NDPers once championed Canada's national independence before transnational union interests took-over
by Susan Jones
Back in the day, the New Democratic Party (NDP) was led by grassroots activists, intellectuals, and idealists, who shared a forward-thinking vision of Canada. This was the NDP under the spiritual guidance of leaders like Tommy Douglas, James Laxer and David Lewis, in the 1960's and early 1970's. In that era, one professor who was a member of the NDP, presented a specific plan to affirm Canada's vital national independence against the prospective take over of Canada by U.S. Big Business interests. That professor was C. W. Conick. Mr. Conick's plan was presented at the Toronto Star's Forum debating "Canada's Future: Nationalism or Americanization?", which was held on 16 March 1970. Unfortunately, today's NDP is dominated by Union cliques linked with U.S. corporate interests, which use that political party to pursue a self-serving agenda. Today's NDP is a very pale shadow of its former organizational identity.
Professor Conick's plan critically resonates now, as Canada faces an even worse threat under the context of the so-called North American Free Trade Agreement (NAFTA), which has now spawned the fascistic North American Union (NAU) agenda. However, today's NDP is too busy trying to apparently seek to make "backroom" deals with ultra-right wing interests within the Conservative Party of Canada, which have included selling out on Global Warming, rather than to champion Canada's sovereignty.
The NDP was once a truly progressive political party movement. Now most NDP MPs, are apparently primarily concerned about maintaining their own personal access to privilege and power, which include the "fringe benefits". That's why the NDP leadership has sought to apparently cover-up NAU as threat to every principle which the NDP has traditionally sought to affirm.
NDPers like Professor Gonick championed Canada's national independence, because they appreciated that the socially progressive goals of the NDP could only be achieved by a self-governance context in Canada, that is completely independent from control and coercion by U.S. interests.
"The Americans have nationalized our economy," said Cy W. Gonick, to the Forum who was at that time a member of the Manitoba legislature.
"The only way to get it back under our control is to use the Crown as a tool of creative and democratic nationalism."
Socialism, said Gonick in his opening remarks to The Star Forum, " is the only option left to us." To loud cheers, he continued.
"The only realistic substitution to the entrepreneurship of the giant U.S. corporations, are giant Crown [Canadian public driven and controlled] corporations that will mobilize capital, technology, and entrepreneurship."
The kinds of large rallies that Tommy Douglas had led for socially progressive and independent Canada, against U.S. Big Business interests are now in the distant past of NDP history. NDP leaders like Jack Layton would much rather utter empty rhetoric on issues in front of the TV cameras, in a public relations ploy to fool NDP members that he actually gives a damn.

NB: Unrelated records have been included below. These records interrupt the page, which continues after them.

Definition decided (res : AuthDB * Result AuthzError bool) (text : string) : AuthDB * Result AdminError unit :=
  match res with
  | (d', Err _) => (d', Err (AdminInternal text))
  | (d', Ok false) => (d', Err (AdminConflict "this request was decided by somebody else first"))
  | (d', Ok true) => (d', Ok tt)
  end.

Definition approve_finish (id source : string) (r : Readings)
    (ar : Result AdminError (AuthorizationRequest * ScopeSet * ScopeSet)) (d : AuthDB)
    : AuthDB * Result AdminError unit :=
  match ar with
  | Err e => (d, Err e)
  | Ok (row, selected, granted) =>
      decided (AuthzTx (UnixMilli (rd_tx r))
        (decide_tx id AuthRequestApproved (ScopeSet_string granted) "" "authorization.approved" source
           [("request_id", VStr id); ("client_id", VStr (re_ClientID row));
            ("selected_scopes", VList (List selected)); ("granted_scopes", VList (List granted));
            ("stage", VStr "owner_approved")]) d)
        "the approval could not be recorded"
  end.

Definition deny_read (id : string) (d : AuthDB) : Result AdminError AuthorizationRequest :=
  match AuthorizationRequestByID id d with
  | None => Err (AdminNotFound "authorization request")
  | Some row =>
      if negb (bool_decide (re_Status row = AuthRequestPending))
      then Err (AdminConflict ("this request is " +:+ re_Status row +:+ " and can no longer be decided"))
      else Ok row
  end.

Definition deny_finish (id reason source : string) (r : Readings)
    (dr : Result AdminError AuthorizationRequest) (d : AuthDB) : AuthDB * Result AdminError unit :=
  match dr with
  | Err e => (d, Err e)
  | Ok row =>
      decided (AuthzTx (UnixMilli (rd_tx r))
        (decide_tx id AuthRequestDenied "" reason "authorization.denied" source
           [("request_id", VStr id); ("client_id", VStr (re_ClientID row)); ("reason", VStr reason)]) d)
        "the denial could not be recorded"
  end.

(** ** The completion (requests.go) *)

Definition StatusExpired : string := "expired".

Definition effectiveStatus (now : Z) (req : AuthorizationRequest) : string :=
  if bool_decide (re_Status req = AuthRequestPending) && (re_ExpiresAtMS req <=? UnixMilli now)%Z
  then StatusExpired else re_Status req.

Inductive CompleteRead : Type :=
| CompleteNotFound
| CompleteDenied (req : AuthorizationRequest)
| CompleteError (e : oauthError)
| CompleteMint (req : AuthorizationRequest) (scopes : ScopeSet).

(** After [resolveRequest] and the form token. *)
Definition complete_read (id : string) (r : Readings) (d : AuthDB) : CompleteRead :=
  match AuthorizationRequestByID id d with
  | None => CompleteNotFound
  | Some req =>
      let status := effectiveStatus (rd_now r) req in
      if bool_decide (status = AuthRequestDenied) then CompleteDenied req
      else if negb (bool_decide (status = AuthRequestApproved))
      then CompleteError (statusError 409 "invalid_request" "this request is not waiting to be completed")
      else
        let granted := if decide (re_GrantedScopes req = ""%string) then re_SelectedScopes req
                       else re_GrantedScopes req in
        let refused := CompleteError (statusError 409 "invalid_scope"
                         "this request does not carry a usable grant") in
        match ParseScopeString granted with
        | Err _ => refused
        | Ok scopes => if Empty scopes || Has scopes ScopeAdmin then refused else CompleteMint req scopes
        end
  end.

(** The transaction of a completion: [false] when the request was completed since.
    [hash] is the digest of the fresh code. *)
Definition complete_tx (req : AuthorizationRequest) (scopes : ScopeSet) (hash : string) (now ttl : Z)
    : Tx bool :=
  CompleteAuthorizationRequest (re_ID req) ≫= fun ok : bool =>
  if negb ok then mret false
  else
    CreateAuthorizationCode (mkAuthorizationCode hash (re_ID req) (re_ClientID req) (re_RedirectURI req)
      (re_CodeChallenge req) (ScopeSet_string scopes) (re_Resource req) "" 0 (UnixMilli (now + ttl))
      (UnixMilli now)) ≫= fun _ =>
    AppendAudit "authorization.approved" "ok" "" "" (re_Source req)
      [("request_id", VStr (re_ID req)); ("client_id", VStr (re_ClientID req));
       ("scopes", VList (List scopes)); ("stage", VStr "code_issued")] ≫= fun _ =>
    mret true.

Inductive CompleteAnswer : Type :=
| CompleteIs404
| CompleteFails (e : oauthError)
| RedirectDenied (uri state : string)
| RedirectCode (uri state : string) (scopes : ScopeSet).

Definition complete_finish (hash : string) (ttl : Result AuthzError Z) (r : Readings) (cr : CompleteRead)
    (d : AuthDB) : AuthDB * CompleteAnswer :=
  match cr with
  | CompleteNotFound => (d, CompleteIs404)
  | CompleteDenied req => (d, RedirectDenied (re_RedirectURI req) (re_State req))
  | CompleteError e => (d, CompleteFails e)
  | CompleteMint req scopes =>
      let ttl := match ttl with Ok t => t | Err _ => (2 * Minute)%Z end in
      match AuthzTx (UnixMilli (rd_tx r)) (complete_tx req scopes hash (rd_now r) ttl) d with
      | (d', Err _) => (d', CompleteFails (statusError 500 "server_error" "the code could not be issued"))
      | (d', Ok false) => (d', CompleteFails (statusError 409 "invalid_request"
                                                "this request has already been completed"))
      | (d', Ok true) => (d', RedirectCode (re_RedirectURI req) (re_State req) scopes)
      end
  end.

(** ** The binding check of the token endpoint (token.go) *)

(** [pkce] is [verifyPKCE]: the digest of the verifier is the stored challenge. *)
Definition Verify (pkce : string -> string -> bool) (clientID redirectURI verifier resource : string)
    (code : AuthorizationCode) : option AuthzError :=
  if negb (bool_decide (clientID = co_ClientID code)) then Some ErrInvalidGrant
  else if negb (bool_decide (redirectURI = co_RedirectURI code)) then Some ErrInvalidGrant
  else if negb (pkce verifier (co_CodeChallenge code)) then Some ErrInvalidGrant
  else if negb (bool_decide (co_Resource code = resource)) then Some ErrInvalidGrant
  else None.

(** ** Clients (admin.go, register.go) *)

(** The last transaction of [RevokeClient], after the client's grants are revoked one by
    one with [OwnerRevoke]. *)
Definition delete_client_tx (id reason source : string) (revoked : Z) : Tx unit :=
  DeleteOAuthClient id ≫= fun _ =>
  AppendAudit "client.revoked" "ok" "" "" source
    [("client_id", VStr id); ("reason", VStr reason); ("authorizations_revoked", VInt revoked)].

Fixpoint revoke_grants (r : Readings) (ids : list string) (source : string) (d : AuthDB)
    : AuthDB * option AuthzError :=
  match ids with
  | [] => (d, None)
  | id :: ids' =>
      match OwnerRevoke r id "client_revoked" source d with
      | (d', Err e) => (d', Some e)
      | (d', Ok _) => revoke_grants r ids' source d'
      end
  end.

Definition RevokeClient (r : Readings) (id reason source : string) (d : AuthDB)
    : AuthDB * Result AdminError Z :=
  match tb_clients d !! id with
  | None => (d, Err (AdminNotFound "client"))
  | Some _ =>
      let grants := AuthorizationsForClient id d in
      match revoke_grants r grants source d with
      | (d1, Some _) => (d1, Err (AdminInternal "an authorization could not be revoked"))
      | (d1, None) =>
          match AuthzTx (UnixMilli (rd_tx r))
                  (delete_client_tx id reason source (Z.of_nat (length grants))) d1 with
          | (d2, Err _) => (d2, Err (AdminInternal "the revocation could not be recorded"))
          | (d2, Ok _) => (d2, Ok (Z.of_nat (length grants)))
          end
      end
  end.

Fixpoint sweep_each (ids : list string) : Tx unit :=
  match ids with
  | [] => mret tt
  | id :: ids' =>
      DeleteOAuthClient id ≫= fun _ =>
      AppendAudit "client.revoked" "ok" "" "" "server"
        [("client_id", VStr id); ("reason", VStr "registration_expired")] ≫= fun _ =>
      sweep_each ids'
  end.

Definition SweepExpiredRegistrations (r : Readings) (d : AuthDB)
    : AuthDB * Result AuthzError (list string) :=
  AuthzTx (UnixMilli (rd_tx r))
    (ExpiredUnreferencedClients ≫= fun ids => sweep_each ids ≫= fun _ => mret ids) d.
End Grants.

In the apparent prism of today's NDP, if maintaining hold of a few seats in Parliament, means prostituting one's self to elitist cliques within Big Unions, (which could care less really about the rights of workers) which in turn are linked to U.S. Big Business pimp-like interests, then, so be it!
In contrast with the parochial and vision-less mentalities of today's NDP, which has earned them near rock bottom in current popular support, Professor Gonick laid out a visionary Five-Pont Plan.
Gonick, with a professional background as a economics professor at the University of Manitoba urged the following direction (5 Point Plan):
- Stop all further foreign take-overs of Canadian business, and give the Crown the first option to buy;
- Announce that Canada will not sign an Agreement with the U.S. for the sharing of natural resources on a continental basis;
- Establish a list of essential industries from which American companies are excluded from taking-over;
- Undertake major new economic development through Crown corporations;
- Nationalize key giant corporations "without which there can be no effective government planning."
"We have the capital in this country," Gonick had declared. "It is now held by the Americans and used by them to expand ownership of our resources."
"If we are serious about economic independence, we will have to take hold of that capital."
Economic independence is vital to the affirmation of the democratic control of a population. Economic independence enables citizens having the ability to have control their own economic destiny free of coercive exploitation by unaccountable foreign interests, that seek to commercially exploit, irrespective of social and environmental costs.
Kenneth Smith, who is from Secor Consulting, indicated during an interview on CBC Business News show on 17 April 2007, that Canada's corporate business heritage is indeed being sold-out at an alarming pace, as a result of two critical issues. One critical reason is the dismantling of a foreign investment review mechanism, as a means of ensuring that the take-over of Canadian business enterprises are in Canada's national interest. The second reason is the undermining of the Canadian entrepreneurial spirit. Canadians businesses have continued the practice of selling out to foreign interest for short-term commercial gain, at the expense of a long term vision, that operates along with Canada's national interests.
Mel Hurtig has further indicated that "Takeovers usually reduce employment rather than create new jobs. Moreover, it has been well documented that, as a ratio to sales, foreign companies import (mostly from their parent companies) on average three times as many parts, components and services as Canadian companies. Jobs are created outside the country, not here in Canada."